======== Task material ========

(* ===== verification/ReaderProofs.v ===== *)
(** * What every interleaving of a reader session guarantees

    Each step of [ReaderSystem] returns and keeps the invariant.  From that:
    the budget and the reference count are exact, the session is freed by the
    last reference and not before, the packets of a worker meet their fate in
    the order they were posted, none is delivered outside its generation, and no
    waiting producer and no queued message is forgotten. *)

From Stdlib Require Import ZArith Lia.
From stdpp Require Import base numbers option list.
From S2P Require Import Prelude ShiftBuffer PoolInterface BufferPool FlowHash.
From S2P Require Import FragAffinity FragInvariant FragOffer FragLife Gate ReaderSession ReaderSystem.
Open Scope Z_scope.
Open Scope word_scope.

Section Steps.
Context `{Allocator} {P : Type} `{PoolLaws P} (workers_count : Z).
Implicit Types (S : reader_system P) (s : device_reader_session_t P).

(** ** Threads *)

Lemma add_jobs_grown S l : add_jobs S l = grown S l [].
Proof. unfold add_jobs, grown. by rewrite app_nil_r. Qed.

Lemma add_post_grown S w m : add_post S w m = grown S [] [(w, m)].
Proof. unfold add_post, grown. by rewrite app_nil_r. Qed.

Lemma grown_nil S : grown S [] [] = S.
Proof. unfold grown. rewrite !app_nil_r. by destruct S. Qed.

Lemma put_job_same S s o j : get_job S o = Ok j -> put_job (set_session S s) o j = set_session S s.
Proof.
  intros E. destruct o as [i|k]; simpl in E |- *.
  - unfold fetch in E. destruct (rs_jobs S !! i) as [x|] eqn:Ei; [|done]. injection E as ->.
    unfold set_session. simpl. by rewrite list_insert_id.
  - apply bind_Ok in E as ([ln t] & E & Ej). injection Ej as <-. apply get_token_inv in E as [El Et].
    rewrite El. destruct ln as [t' posted fates]. simpl in Et. subst t'.
    unfold put_lane, set_session. simpl. rewrite list_insert_id; [done|]. rewrite El. by destruct t.
Qed.

Lemma ref_live s :
  freed s = false -> 0 < refcount s < UINT32_MAX ->
  deviceReaderSessionRef s = Ok (set_refcount s (refcount s + 1)).
Proof.
  intros L Hr. unfold deviceReaderSessionRef. rewrite (touch_live s L). step_ok.
  rewrite abort_bind by word_lia. done.
Qed.

Lemma account_refl s : account_only s s.
Proof. by splits. Qed.

Lemma ref_step_ok S o :
  readers_ok S -> may_do (DoRef o) S ->
  exists S', reader_step workers_count (DoRef o) S = Ok S' /\ readers_ok S'.
Proof.
  intros R [[j Ej] Hr]. pose proof R as [C B _ _ _ _ _]. simpl. rewrite Ej. step_ok.
  rewrite ref_live; [|apply C|destruct B; lia]. step_ok. eexists. split; [done|].
  rewrite add_jobs_grown, <- (put_job_same S _ o j Ej). destruct B as [B1 B2 B3 B4 B5 B6 B7 B8].
  eapply thread_step; eauto using job_found; simpl; auto; try lia.
  - by splits.
  - by repeat constructor.
  - intros W. specialize (B8 W). lia.
Qed.

Lemma reserve_step_ok S o charge packets :
  readers_ok S -> may_do (DoReserve o charge packets) S ->
  exists S', reader_step workers_count (DoReserve o charge packets) S = Ok S' /\ readers_ok S'.
Proof.
  intros R ([j Ej] & Hc & Hp). pose proof R as [[C1 C2 C3 C4 _ _ _ _ _] [B1 B2 B3 B4 B5 B6 B7 B8] J Po Q N L].
  destruct weights_nonneg as (Wc & Wp & _).
  pose proof (weight_total_nonneg _ S _ Wc J Po L) as Nc. pose proof (weight_total_nonneg _ S _ Wp J Po L) as Np.
  simpl. rewrite Ej. step_ok. unfold try_reserve. rewrite touch_live by done. step_ok.
  rewrite !assert_bind by lia. step_ok. unfold reserve_locked. rewrite wrap32_small, wrap64_small by word_lia.
  split_test; step_ok; eexists; (split; [done|]); rewrite <- (grown_nil (put_job _ _ _));
    (eapply thread_step; [done|exact Ej|by splits|..]); simpl; rewrite ?wrap64_small, ?wrap32_small by word_lia;
    auto; try lia; try (by eapply job_found).
  destruct (job_found S o j R Ej). split; simpl; lia.
Qed.

Lemma settle_step_ok S o charge packets :
  readers_ok S -> may_do (DoSettle o charge packets) S ->
  exists S', reader_step workers_count (DoSettle o charge packets) S = Ok S' /\ readers_ok S'.
Proof.
  intros R (j & Ej & Hc & Hp). pose proof R as [[C1 C2 C3 C4 _ _ _ _ _] [B1 B2 B3 B4 B5 B6 B7 B8] J Po Q N L].
  destruct weights_nonneg as (Wc & Wp & _ & _ & Ws).
  pose proof (job_share _ S o j Wc eq_refl R Ej) as Sc. pose proof (job_share _ S o j Wp eq_refl R Ej) as Sp.
  pose proof (job_share _ S o j Ws eq_refl R Ej) as Ss. simpl in Sc, Sp, Ss.
  simpl. rewrite Ej. step_ok. rewrite touch_live by done. step_ok. rewrite !assert_bind by lia.
  unfold release_locked. rewrite abort_bind by lia. step_ok. eexists. split; [done|].
  rewrite <- (grown_nil (put_job _ _ _)). rewrite wrap64_small, wrap32_small by word_lia.
  eapply thread_step; [done|exact Ej|by splits|..]; simpl; auto; try lia.
  split; simpl; lia.
Qed.

Lemma signal_step_ok S o :
  readers_ok S -> may_do (DoSignal o) S ->
  exists S', reader_step workers_count (DoSignal o) S = Ok S' /\ readers_ok S'.
Proof.
  intros R [j Ej]. pose proof R as [[C1 C2 C3 C4 _ _ _ _ _] [B1 B2 B3 B4 B5 B6 B7 B8] J Po Q N L].
  simpl. rewrite Ej. step_ok. rewrite touch_live by done. step_ok. eexists. split; [done|].
  rewrite <- (grown_nil (put_job _ _ _)).
  set (s' := snd _). assert (s' = set_budget (rs_session S) (mk_output (output_charge (budget (rs_session S)))
    (output_packets (budget (rs_session S))) false (output_charge_limit (budget (rs_session S)))
    (output_packet_limit (budget (rs_session S))))) as ->.
  { unfold s', deviceReaderSessionSignalOutputCapacity. by repeat split_test. }
  eapply thread_step; [done|exact Ej|by splits|..]; simpl; auto; try lia; try done.
  apply (job_found S o j R Ej).
Qed.

(** A message is posted with what its thread has reserved. *)
Lemma post_step_ok S o w m j :
  readers_ok S -> get_job S o = Ok j -> refcount (rs_session S) < UINT32_MAX ->
  (w < length (rs_lanes S))%nat -> message_ok m -> unfinished m -> m_charge m <= owed_charge j -> m_packets m <= owed_packets j ->
  exists S', post_step S o w m = Ok S' /\ readers_ok S'.
Proof.
  intros R Ej Hr Hw M U Hc Hp. pose proof R as [C [B1 B2 B3 B4 B5 B6 B7 B8] _ _ _ _ _].
  unfold post_step. rewrite Ej. step_ok. rewrite ref_live; [|apply C|lia]. step_ok. eexists. split; [done|].
  rewrite add_post_grown. eapply thread_step; [done|exact Ej|by splits|..]; simpl; auto; try lia.
  - split; simpl; lia.
  - by apply Forall_singleton.
  - intros W. specialize (B8 W). lia.
Qed.
(* ===== verification/ReaderDrain.v ===== *)
(** * The composed operations of a reader session are runs of its steps

    [ReaderSession] composes critical sections into the functions of the
    sources.  Executed by one thread they are sequences of the steps of
    [ReaderSystem], so they return and keep its invariant; the fuel of the drain
    is enough. *)

From Stdlib Require Import ZArith Lia.
From stdpp Require Import base numbers option list.
From S2P Require Import Prelude ShiftBuffer PoolInterface FlowHash FragAffinity FragInvariant FragOffer FragLife.
From S2P Require Import Gate ReaderSession ReaderSystem ReaderProofs.
Open Scope Z_scope.
Open Scope word_scope.

Section Drain.
Context `{Allocator} {P : Type} `{PoolLaws P} (workers_count : Z).
Implicit Types (S : reader_system P) (s : device_reader_session_t P).

Inductive reaches S : reader_system P -> Prop :=
  | reach_refl : reaches S S
  | reach_do a S1 S2 : reaches S S1 -> may_do a S1 -> reader_step workers_count a S1 = Ok S2 -> reaches S S2.

Lemma reach_trans S1 S2 S3 : reaches S1 S2 -> reaches S2 S3 -> reaches S1 S3.
Proof. intros R12. induction 1; [done|]. by eapply reach_do. Qed.

Lemma reach_run S S' : reader_run workers_count S -> reaches S S' -> reader_run workers_count S'.
Proof. intros R. induction 1; [done|]. by eapply run_do. Qed.

(** An admissible step and its result. *)
Lemma reach_step a S S' :
  readers_ok S -> may_do a S -> reader_step workers_count a S = Ok S' ->
  reaches S S' /\ (readers_ok S' \/ readers_gone S').
Proof.
  intros R M E. split; [by eapply reach_do; [apply reach_refl| |]|].
  destruct (do_ok workers_count S a R M) as (S2 & E2 & O). rewrite E in E2. by injection E2 as <-.
Qed.

(** ** Settling *)

Lemma put_job_twice S s1 s2 o j j1 j2 :
  get_job S o = Ok j ->
  put_job (set_session (put_job (set_session S s1) o j1) s2) o j2 = put_job (set_session S s2) o j2.
Proof.
  intros E. destruct o as [i|w]; simpl in E |- *.
  - unfold set_session. simpl. by rewrite list_insert_insert_eq.
  - apply bind_Ok in E as ([ln t] & E & _). apply get_token_inv in E as [El Et]. rewrite El.
    destruct ln as [t' posted fates]. simpl in Et. subst t'. simpl.
    rewrite list_lookup_insert_eq by (by apply lookup_lt_Some in El).
    unfold put_lane, set_session. simpl. by rewrite list_insert_insert_eq.
Qed.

========

* **Task description**:
Filter the entries down to the lines that hold "reaches". Copy those lines.

* **Task output**:
Inductive reaches S : reader_system P -> Prop :=
  | reach_refl : reaches S S
  | reach_do a S1 S2 : reaches S S1 -> may_do a S1 -> reader_step workers_count a S1 = Ok S2 -> reaches S S2.
Lemma reach_trans S1 S2 S3 : reaches S1 S2 -> reaches S2 S3 -> reaches S1 S3.
Lemma reach_run S S' : reader_run workers_count S -> reaches S S' -> reader_run workers_count S'.
  reaches S S' /\ (readers_ok S' \/ readers_gone S').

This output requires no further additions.